> [Data under study]
Content starts
(* ===== verification/OneShot.v ===== *)
(** Provisioning from the command line: what a sync left in its file is read back, the
    ids given on the command line are looked up in it, and one call of the connector is
    made (src/vendor/github.com/conductorone/baton-sdk/pkg/provisioner, and the reads of
    pkg/dotc1z/engine/pebble).

    Resources of other connectors, which this one has none of, are left out, and so are
    the credential options and the keys that go with a new account, which this connector
    ignores. *)
From S2P Require Import Prelude Rows GoStrings Json ScimModels Http Uhttp NotionClient Sdk.
From S2P Require Import ResourceTypes RoleBuilder UserBuilder GroupBuilder Config Connector.
From S2P Require Import MockStore Dispatch Planner Syncer.

(** ** Reading a file *)

(** Of the rows with some id, the only one. *)
Definition exactly_one {A} (rows : list A) : outcome A :=
  match rows with
  | [] => Err (StatusError codes_NotFound "not found")
  | [r] => Ok r
  | _ => Err (StatusError codes_FailedPrecondition "external id is ambiguous")
  end.

Section store.
Context (data : synced_data).

Definition store_GetResource (id : option ResourceId) : outcome Resource :=
  match id with
  | None => Err (Errorf "GetResource: nil resource_id" [])
  | Some _ => exactly_one (List.filter (λ r, bool_decide (r_Id r = id)) (sd_resources data))
  end.

(** An entitlement is kept with the identity of its resource and of the types it can be
    granted to. *)
Definition V3EntitlementToV2 (e : Entitlement) : Entitlement :=
  {| en_Id := en_Id e; en_DisplayName := en_DisplayName e; en_Slug := en_Slug e;
     en_Description := en_Description e; en_Purpose := en_Purpose e;
     en_GrantableTo :=
       omap (λ rt, if is_empty (rty_Id rt) then None
                   else Some {| rty_Id := rty_Id rt; rty_DisplayName := ""; rty_Traits := [];
                                rty_Annotations := [] |}) (en_GrantableTo e);
     en_Resource := r ← en_Resource e;
       Some (bare_resource (default {| ri_ResourceType := ""; ri_Resource := "" |} (r_Id r)));
     en_Annotations := en_Annotations e |}.

Definition entitlements_with_id (id : string) : list Entitlement :=
  List.filter (λ e, String.eqb (en_Id e) id) (sd_entitlements data).

Definition store_GetEntitlement (id : string) : outcome Entitlement :=
  outcome_map V3EntitlementToV2 (exactly_one (entitlements_with_id id)).

(** *** The id of a grant

    It is taken apart at its colons in every way, into the id of a stored entitlement, or
    the type and id of a resource and the rest of an entitlement's id, and the type and
    id of a principal. *)
Fixpoint colons_from (n : nat) (s : string) : list nat :=
  match s with
  | EmptyString => []
  | String c s' =>
      if Ascii.eqb c ":" then n :: colons_from (Datatypes.S n) s'
      else colons_from (Datatypes.S n) s'
  end.
Definition before (s : string) (i : nat) : string := String.substring 0 i s.
Definition between (s : string) (i j : nat) : string := String.substring (i + 1) (j - i - 1) s.
Definition after (s : string) (i : nat) : string := String.substring (i + 1) (String.length s) s.

(** The elements of a list, each with those that follow it. *)
Fixpoint suffixes {A} (l : list A) : list (A * list A) :=
  match l with [] => [] | x :: l' => (x, l') :: suffixes l' end.

Abbreviation grant_identity := (option (option ResourceId * string) * option ResourceId)%type.

Definition entitlement_splits (s : string) (colons : list nat) : list grant_identity :=
  '(i, js) ← suffixes colons;
  j ← js;
  e ← entitlements_with_id (before s i);
  [(Some (entitlement_key e),
    Some {| ri_ResourceType := between s i j; ri_Resource := after s j |})].

Definition direct_splits (s : string) (colons : list nat) : list grant_identity :=
  '(k, ls) ← suffixes colons;
  '(l, is') ← suffixes ls;
  '(i, js) ← suffixes is';
  j ← js;
  [(Some (Some {| ri_ResourceType := before s k; ri_Resource := between s k l |}, before s i),
    Some {| ri_ResourceType := between s i j; ri_Resource := after s j |})].

Definition maxGrantIDCandidates : nat := 4096.
Definition maxBareIDColons : nat := 64.

Definition too_complex : error :=
  StatusError codes_FailedPrecondition "too complex to resolve safely by string".

Definition resolveGrantIdentityCandidates (grantID : string) : outcome Grant_ :=
  let colons := colons_from 0 grantID in
  if length colons <? 2 then exactly_one []
  else if maxBareIDColons <? length colons then Err too_complex
  else
    let candidates := entitlement_splits grantID colons ++ direct_splits grantID colons in
    if maxGrantIDCandidates <? length candidates then Err too_complex
    else
      exactly_one (List.filter (λ g,
        bool_decide (grant_key g ∈ candidates) &&
        (is_empty (gr_Id g) || String.eqb (gr_Id g) grantID)) (sd_grants data)).

(** When no way leads to a grant, the grants are searched for the id. *)
Definition resolveGrantIdentity (grantID : string) : outcome Grant_ :=
  match resolveGrantIdentityCandidates grantID with
  | Err err =>
      if bool_decide (error_code err = codes_NotFound)
      then exactly_one (List.filter (λ g, String.eqb (gr_Id g) grantID) (sd_grants data))
      else Err err
  | found => found
  end.

(** Of its two ends, a grant is kept with the identities. *)
Definition V3GrantToV2 (grantID : string) (g : Grant_) : Grant_ :=
  let identity r := bare_resource (default {| ri_ResourceType := ""; ri_Resource := "" |} (r_Id r)) in
  {| gr_Id := if is_empty (gr_Id g) then grantID else gr_Id g;
     gr_Entitlement := e ← gr_Entitlement g;
       Some {| en_Id := en_Id e; en_DisplayName := ""; en_Slug := ""; en_Description := "";
               en_Purpose := PURPOSE_VALUE_UNSPECIFIED; en_GrantableTo := [];
               en_Resource := Some (identity (default (bare_resource
                 {| ri_ResourceType := ""; ri_Resource := "" |}) (en_Resource e)));
               en_Annotations := [] |};
     gr_Principal := identity <$> gr_Principal g |}.

Definition store_GetGrant (grantID : string) : outcome Grant_ :=
  outcome_map (V3GrantToV2 grantID) (resolveGrantIdentity grantID).
End store.

(** ** The connector as another process sees it

    Without provisioning the calls that change something are refused. *)
Record served := { sv_builder : builder; sv_provisioning : bool }.

Section client.
Context {W : Type} `{!HttpTransport W} {MR : MapRange}.
Context (sv : served).
Abbreviation M := (go (http_state W)).

Definition provisioned {A} (call : M A) : M A :=
  if sv_provisioning sv then call
  else fail (StatusError codes_FailedPrecondition "provisioning is not enabled").

Definition client_Grant (e : option Entitlement) (p : option Resource) :=
  provisioned (builder_Grant (sv_builder sv) p e).
Definition client_Revoke (g : option Grant_) := provisioned (builder_Revoke (sv_builder sv) g).
Definition client_CreateAccount (typeId : string) (p : profile) :=
  provisioned (builder_CreateAccount (sv_builder sv) typeId p).
Definition client_DeleteResource (id : option ResourceId) :=
  provisioned (DeleteResource (sv_builder sv) id).

(** ** The provisioner *)
Record Provisioner := {
  store : option synced_data;
  grantEntitlementID : string;
  grantPrincipalID : string;
  grantPrincipalType : string;
  revokeGrantID : string;
  createAccountLogin : string;
  createAccountEmail : string;
  createAccountProfile : profile;
  createAccountResourceType : string;
  deleteResourceID : string;
  deleteResourceType : string
}.

Definition loadStore (p : Provisioner) : outcome synced_data :=
  match store p with
  | Some data => Ok data
  | None => Err (Errorf "no current sync" [])
  end.

(** An entitlement gets back the resource it was read with. *)
Definition hydrateEntitlementResource (e : Entitlement) (r : Resource) : Entitlement :=
  {| en_Id := en_Id e; en_DisplayName := en_DisplayName e; en_Slug := en_Slug e;
     en_Description := en_Description e; en_Purpose := en_Purpose e;
     en_GrantableTo := en_GrantableTo e; en_Resource := Some r;
     en_Annotations := en_Annotations e |}.

(** The arguments of the calls of [Grant] and [Revoke], read from the file. *)
Definition grant_arguments (p : Provisioner) : outcome (Entitlement * Resource) :=
  let*? data := loadStore p in
  let*? entitlement := store_GetEntitlement data (grantEntitlementID p) in
  let*? entitlementResource := store_GetResource data (en_Resource entitlement ≫= r_Id) in
  let*? principal :=
    store_GetResource data
      (Some {| ri_ResourceType := grantPrincipalType p; ri_Resource := grantPrincipalID p |}) in
  Ok (hydrateEntitlementResource entitlement entitlementResource, principal).

Definition revoke_arguments (p : Provisioner) : outcome Grant_ :=
  let*? data := loadStore p in
  let*? g := store_GetGrant data (revokeGrantID p) in
  let*? entitlement :=
    store_GetEntitlement data (match gr_Entitlement g with Some e => en_Id e | None => "" end) in
  let*? principal := store_GetResource data (gr_Principal g ≫= r_Id) in
  let*? entitlementResource := store_GetResource data (en_Resource entitlement ≫= r_Id) in
  Ok {| gr_Id := gr_Id g;
        gr_Entitlement := Some (hydrateEntitlementResource entitlement entitlementResource);
        gr_Principal := Some principal |}.

Definition provisioner_grant (p : Provisioner) : M unit :=
  let* arguments := lift (grant_arguments p) in
  let* _ := client_Grant (Some arguments.1) (Some arguments.2) in ret tt.

Definition provisioner_revoke (p : Provisioner) : M unit :=
  let* g := lift (revoke_arguments p) in
  let* _ := client_Revoke (Some g) in ret tt.

Definition provisioner_createAccount (p : Provisioner) : M unit :=
  let* _ := client_CreateAccount (createAccountResourceType p) (createAccountProfile p) in ret tt.

Definition provisioner_deleteResource (p : Provisioner) : M unit :=
  let* _ := client_DeleteResource
    (Some {| ri_ResourceType := deleteResourceType p; ri_Resource := deleteResourceID p |}) in
  ret tt.

Definition provisioner_Run (p : Provisioner) : M unit :=
  if negb (is_empty (revokeGrantID p)) then provisioner_revoke p
  else if negb (is_empty (grantEntitlementID p)) && negb (is_empty (grantPrincipalID p)) &&
          negb (is_empty (grantPrincipalType p)) then provisioner_grant p
  else if negb (is_empty (createAccountLogin p)) || negb (is_empty (createAccountEmail p))
  then provisioner_createAccount p
  else if negb (is_empty (deleteResourceID p)) && negb (is_empty (deleteResourceType p))
  then provisioner_deleteResource p
  else fail (Errorf "unknown provisioning action" []).
End client.

(** The provisioners of the four tasks. *)
Definition NewGranter (data : option synced_data) (entitlementID principalID principalType : string)
    : Provisioner :=
  {| store := data; grantEntitlementID := entitlementID; grantPrincipalID := principalID;
     grantPrincipalType := principalType; revokeGrantID := ""; createAccountLogin := "";
     createAccountEmail := ""; createAccountProfile := ∅; createAccountResourceType := "";
     deleteResourceID := ""; deleteResourceType := "" |}.

Definition NewRevoker (data : option synced_data) (grantID : string) : Provisioner :=
  {| store := data; grantEntitlementID := ""; grantPrincipalID := ""; grantPrincipalType := "";
     revokeGrantID := grantID; createAccountLogin := ""; createAccountEmail := "";
     createAccountProfile := ∅; createAccountResourceType := ""; deleteResourceID := "";
     deleteResourceType := "" |}.

Definition NewResourceDeleter (data : option synced_data) (resourceId resourceType : string)
    : Provisioner :=
  {| store := data; grantEntitlementID := ""; grantPrincipalID := ""; grantPrincipalType := "";
     revokeGrantID := ""; createAccountLogin := ""; createAccountEmail := "";
     createAccountProfile := ∅; createAccountResourceType := ""; deleteResourceID := resourceId;
     deleteResourceType := resourceType |}.

Definition NewCreateAccountManager (data : option synced_data) (login email : string)
    (p : profile) (resourceType : string) : Provisioner :=
  {| store := data; grantEntitlementID := ""; grantPrincipalID := ""; grantPrincipalType := "";
     revokeGrantID := ""; createAccountLogin := login; createAccountEmail := email;
     createAccountProfile := p; createAccountResourceType := resourceType; deleteResourceID := "";
     deleteResourceType := "" |}.
(* ===== verification/CommandSpec.v ===== *)
(** What a start of the program does: which configurations are accepted, and what the
    provisioning commands promise. *)
From S2P Require Import Prelude Rows GoStrings Json ScimModels Http Uhttp NotionClient Sdk.
From S2P Require Import ResourceTypes RoleBuilder UserBuilder GroupBuilder Field Defaults.
From S2P Require Import Config.
From S2P Require Import Connector MockStore Dispatch Planner Syncer OneShot CommandLine.
From S2P Require Import MockServer RoleService UserSpec MockService Fixtures.
From S2P Require Import DispatchSpec Provisioner Refinement Accounts.

(** ** The schema of the program *)
Definition program_schema : Configuration :=
  {| cf_Fields := default_fields ++ cf_Fields config; cf_Constraints := [];
     cf_DisplayName := cf_DisplayName config; cf_HelpUrl := cf_HelpUrl config;
     cf_IconUrl := cf_IconUrl config |}.

Lemma program_schema_Ok :
  (let*? schema := Config in confschema schema Notion_tags) = Ok program_schema.
Proof. vm_compute. reflexivity. Qed.

(** Of all the fields, the token alone can be wrong: the fields of the SDK are looked up
    in the connector's configuration, which has none of them. *)
Lemma Validate_program t :
  Field.Validate program_schema t =
    Ok (if is_empty (ScimToken t) then Some (Errorf "errors found:\n%s" []) else None).
Proof. destruct t as [[|c s] [|c' s']]; vm_compute; reflexivity. Qed.

Lemma configured_program v :
  configured program_schema v =
    match v_Unmarshal v with
    | Ok t => if is_empty (ScimToken t) then Err (Errorf "errors found:\n%s" []) else Ok t
    | Err err =>
        Err (Wrapf "failed to make configuration: %w" []
               (Wrapf "failed to unmarshal config: %w" [] err))
    | Panic why => Panic why
    end.
Proof.
  unfold configured, MakeGenericConfiguration. destruct (v_Unmarshal v) as [t| |]; [|done..].
  cbn [outcome_bind]. rewrite Validate_program. by destruct (is_empty (ScimToken t)).
Qed.

(** ** Accepted flags *)
Section accepted.
Context {H : Host} (cli : BaseHttpClient).

Definition timeout_ok (v : viper) : Prop := (1 ≤ v_GetInt v "http-timeout-seconds" ≤ 1800)%Z.
Definition concurrency_ok (v : viper) : Prop :=
  (v_GetInt v "task-concurrency" = 0 ∨ 1 ≤ v_GetInt v "task-concurrency" ≤ 100)%Z.
Definition engine_ok (v : viper) : Prop := v_GetString v "storage-engine" ∈ [""; "pebble"].
Definition secret_ok (v : viper) : Prop :=
  v_GetString v "client-secret" = "" ∨ ParseClientSecret (v_GetString v "client-secret") = None.

Lemma require_Ok e : require e = Ok tt ↔ e = None.
Proof. by destruct e. Qed.

Lemma range_checked lo hi n name :
  (0 < lo)%Z →
  ValidateIntRules (Some (Lte hi (Gte lo no_Int64Rules))) n name = None ↔
  (n = 0 ∨ lo ≤ n ≤ hi)%Z.
Proof.
  intros Hlo. unfold ValidateIntRules. cbn [Lte Gte ir_IsRequired ir_ValidateEmpty ir_Lte ir_Gte
    no_Int64Rules andb negb mbind option_bind].
  destruct (Z.eqb_spec n 0) as [Hn|Hn]; [tauto|].
  destruct (Z.ltb_spec hi n); [split; [done|lia]|].
  destruct (Z.ltb_spec n lo); split; done || lia.
Qed.

Lemma check_http_timeout_Ok v : check_http_timeout v = Ok tt ↔ timeout_ok v.
Proof.
  unfold check_http_timeout, timeout_ok. set (n := v_GetInt v _). clearbody n.
  destruct (Z.leb_spec n 0); [split; [done|lia]|].
  change (require (ValidateIntRules (Some (Lte 1800 (Gte 1 no_Int64Rules))) n
            "http-timeout-seconds") = Ok tt ↔ (1 ≤ n ≤ 1800)%Z).
  rewrite require_Ok, range_checked by lia. lia.
Qed.

Lemma check_task_concurrency_Ok v : check_task_concurrency v = Ok tt ↔ concurrency_ok v.
Proof.
  unfold check_task_concurrency, concurrency_ok. set (n := v_GetInt v _). clearbody n.
  change (require (ValidateIntRules (Some (Lte 100 (Gte 1 no_Int64Rules))) n
            "task-concurrency") = Ok tt ↔ (n = 0 ∨ 1 ≤ n ≤ 100)%Z).
  by rewrite require_Ok, range_checked.
Qed.

Lemma check_storage_engine_Ok v : check_storage_engine v = Ok tt ↔ engine_ok v.
Proof.
  unfold check_storage_engine, engine_ok. set (x := v_GetString v _). clearbody x.
  change (require (ValidateStringRules (Some (In [""; "pebble"] no_StringRules)) x
            "storage-engine") = Ok tt ↔ x ∈ [""; "pebble"]).
  rewrite require_Ok. unfold ValidateStringRules, is_empty. cbn [In sr_IsRequired
    sr_ValidateEmpty sr_In no_StringRules andb negb].
  destruct (String.eqb_spec x "") as [->|Hx]; [split; [intros _; by left|done]|].
  case_bool_decide; done.
Qed.

(** The checks of the first process. *)
Record prepared (v : viper) (t : Notion) : Prop := {
  ac_config : v_Unmarshal v = Ok t;
  ac_token : ScimToken t ≠ "";
  ac_temp_dir : temp_dir_exists (v_GetString v "c1z-temp-dir") = true;
  ac_external : external_resources v = None;
  ac_timeout : timeout_ok v;
  ac_engine : engine_ok v;
  ac_concurrency : concurrency_ok v;
  ac_skip_grants : v_GetBool v "skip-grants" = false;
  ac_file : v_GetString v "file" ≠ ""
}.

(** A start that gets as far as its task. *)
Record accepted (v : viper) (t : Notion) : Prop := {
  ac_prepared : prepared v t;
  ac_slot : v_GetInt v "task-concurrency" ≠ 0%Z;
  ac_secret : secret_ok v
}.

(** The connector that both processes make. *)
Definition made (v : viper) (t : Notion) : Connector :=
  connector_New cli t
    (Some {| SyncResourceTypeIDs := v_GetStringSlice v "sync-resource-types" |}).

Lemma is_empty_false s : s ≠ "" → is_empty s = false.
Proof. apply String.eqb_neq. Qed.

Lemma configured_prepared v t : prepared v t → configured program_schema v = Ok t.
Proof.
  intros Ha. rewrite configured_program, (ac_config _ _ Ha).
  by rewrite is_empty_false by apply (ac_token _ _ Ha).
Qed.

Lemma getconnector_made v t : getconnector cli t v = Ok (registered (made v t)).
Proof. apply NewConnector_registered. Qed.

Lemma prepare_prepared v t tk :
  prepared v t → select_task v = Ok tk → prepare cli program_schema v = Ok tk.
Proof.
  intros Ha Htk. unfold prepare. rewrite (configured_prepared v t Ha), Htk. cbn [outcome_bind].
  destruct Ha as [_ _ Hd He Ht Hs Hc Hg Hf]. unfold check_flags. rewrite Hd, He.
  apply check_http_timeout_Ok in Ht as ->. apply check_storage_engine_Ok in Hs as ->.
  apply check_task_concurrency_Ok in Hc as ->. cbn [outcome_bind require].
  rewrite getconnector_made. cbn [outcome_bind]. unfold NewConnectorRunner.
  by rewrite Hg, is_empty_false by done.
Qed.

Definition secret_check (v : viper) : option error :=
  if is_empty (v_GetString v "client-secret") then None
  else ParseClientSecret (v_GetString v "client-secret").

Lemma secret_check_ok v : secret_check v = None ↔ secret_ok v.
Proof.
  unfold secret_check, secret_ok, is_empty.
  destruct (String.eqb_spec (v_GetString v "client-secret") "") as [->|Hne]; [tauto|].
  split; [by right|intros [|]; done].
Qed.

(** Of the checks of the second process only that of the secret is new. *)
Lemma server_prepared v t :
  prepared v t →
  MakeGRPCServerCommand cli program_schema v =
    match secret_check v with
    | None => Ok {| sv_builder := registered (made v t); sv_provisioning := provisioning_enabled v |}
    | Some err => Err err
    end.
Proof.
  intros Ha. unfold MakeGRPCServerCommand. rewrite (configured_prepared v t Ha).
  cbn [outcome_bind]. fold (secret_check v). destruct (secret_check v); [done|].
  cbn [require outcome_bind]. rewrite getconnector_made.
  by apply ac_timeout, check_http_timeout_Ok in Ha as ->.
Qed.

(** What is prepared has a number of slots. *)
Lemma prepared_slots v t :
  prepared v t → (v_GetInt v "task-concurrency" <? 0)%Z = false.
Proof. intros Ha%ac_concurrency. unfold concurrency_ok in Ha. apply Z.ltb_ge. lia. Qed.
End accepted.

(** ** Refused, done or waiting *)

(** The tasks that the program does at once and this connector serves. *)
Definition one_shot (tk : task) : Prop :=
  match tk with TaskService | TaskOther _ => False | _ => True end.

Definition refused {A} (o : outcome A) : Prop := ∃ err, o = Err err.

Lemma require_refused (e : option error) : require e = Ok tt ∨ refused (require e).
Proof. destruct e; [right; by eexists|by left]. Qed.

Lemma check_refused v :
  (check_http_timeout v = Ok tt ∨ refused (check_http_timeout v)) ∧
  (check_storage_engine v = Ok tt ∨ refused (check_storage_engine v)) ∧
  (check_task_concurrency v = Ok tt ∨ refused (check_task_concurrency v)).
Proof.
  split; [|split]; [|apply require_refused..].
  unfold check_http_timeout. case_match; [right; by eexists|apply require_refused].
Qed.

Section starts.
Context {H : Host} (cli : BaseHttpClient).

(** What is not prepared is refused by the first process. *)
Lemma start_checked v tk :
  one_shot tk → select_task v = Ok tk → (∀ why, v_Unmarshal v ≠ Panic why) →
  (∃ t, prepared v t) ∨ refused (prepare cli program_schema v).
Proof.
  intros Htk Hsel Hp. unfold prepare. rewrite configured_program.
  destruct (v_Unmarshal v) as [t|err|why] eqn:Hu; [|right; by eexists|by destruct (Hp why)].
  destruct (is_empty (ScimToken t)) eqn:Htok; [right; by eexists|].
  cbn [outcome_bind]. rewrite Hsel. cbn [outcome_bind]. unfold check_flags.
  destruct (temp_dir_exists _) eqn:Hdir; [|right; by eexists]. cbn [require outcome_bind].
  destruct (external_resources v) eqn:Hext; [right; by eexists|]. cbn [require outcome_bind].
  destruct (check_refused v) as ([Ht|[e1 ->]] & [He|[e2 He]] & [Hc|[e3 Hc]]);
    rewrite ?Ht, ?He, ?Hc; cbn [outcome_bind]; try (right; by eexists).
  rewrite getconnector_made. cbn [outcome_bind]. unfold NewConnectorRunner.
  assert (match tk with TaskOther flag => String.eqb flag "sync-resources" | _ => false end =
    false) as -> by (by destruct tk). assert (needs_file tk = true) as -> by (by destruct tk).
  cbn [negb]. rewrite !andb_true_r.
  destruct (v_GetBool v "skip-grants") eqn:Hsg; [right; by eexists|].
  cbn [require outcome_bind].
  destruct (is_empty (v_GetString v "file")) eqn:Hf; [right; by eexists|].
  left. exists t. apply String.eqb_neq in Htok, Hf.
  apply check_http_timeout_Ok in Ht. apply check_storage_engine_Ok in He.
  apply check_task_concurrency_Ok in Hc. by split.
Qed.

Section main.
Context {W : Type} `{!HttpTransport W} {MR : MapRange} {SC : Schedule}.
Context (fuel : nat) (other : task → machine W → outcome unit * machine W).
Implicit Types (m : machine W).

Definition served_by (v : viper) (t : Notion) : served :=
  {| sv_builder := registered (made cli v t); sv_provisioning := provisioning_enabled v |}.

(** How a task ends. *)
Definition ended (out : outcome unit * machine W) : outcome unit * machine W :=
  match out with
  | (Err err, m) => (Err (Wrapf "runner: error processing task: %w" [] err), m)
  | out => out
  end.

Lemma main_prepared v t tk m :
  prepared v t → select_task v = Ok tk →
  main fuel cli other v m =
    if (v_GetInt v "task-concurrency" <? 1)%Z then (Waits, m)
    else
      match secret_check v with
      | None =>
          let '(o, m) := ended (process fuel other v tk (served_by v t) m) in (Exits o, m)
      | Some err => (Exits (Err (Wrapf "runner: error creating connector client: %w" [] err)), m)
      end.
Proof.
  intros Ha Htk. unfold main. rewrite program_schema_Ok. unfold MakeMainCommand.
  rewrite (prepare_prepared cli v t tk Ha Htk). unfold runner_run.
  rewrite (prepared_slots v t Ha). destruct (_ <? 1)%Z; [done|].
  unfold processTask. rewrite (server_prepared cli v t Ha).
  destruct (secret_check v); [done|]. unfold ended, served_by.
  by destruct (process _ _ _ _ _ _) as [[] ?].
Qed.

Lemma main_accepted v t tk m :
  accepted v t → select_task v = Ok tk →
  main fuel cli other v m =
    let '(o, m) := ended (process fuel other v tk (served_by v t) m) in (Exits o, m).
Proof.
  intros [Hp Hslot Hsec] Htk. rewrite (main_prepared v t tk m Hp Htk).
  apply secret_check_ok in Hsec as ->. apply ac_concurrency in Hp.
  destruct (Z.ltb_spec (v_GetInt v "task-concurrency") 1); [|done].
  unfold concurrency_ok in Hp. lia.
Qed.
Content ends
> [Instructions for the task]
Only lines holding the word "calls" are wanted, so copy each of them from the records above.

> [Task result]
    Without provisioning the calls that change something are refused. *)
(** The arguments of the calls of [Grant] and [Revoke], read from the file. *)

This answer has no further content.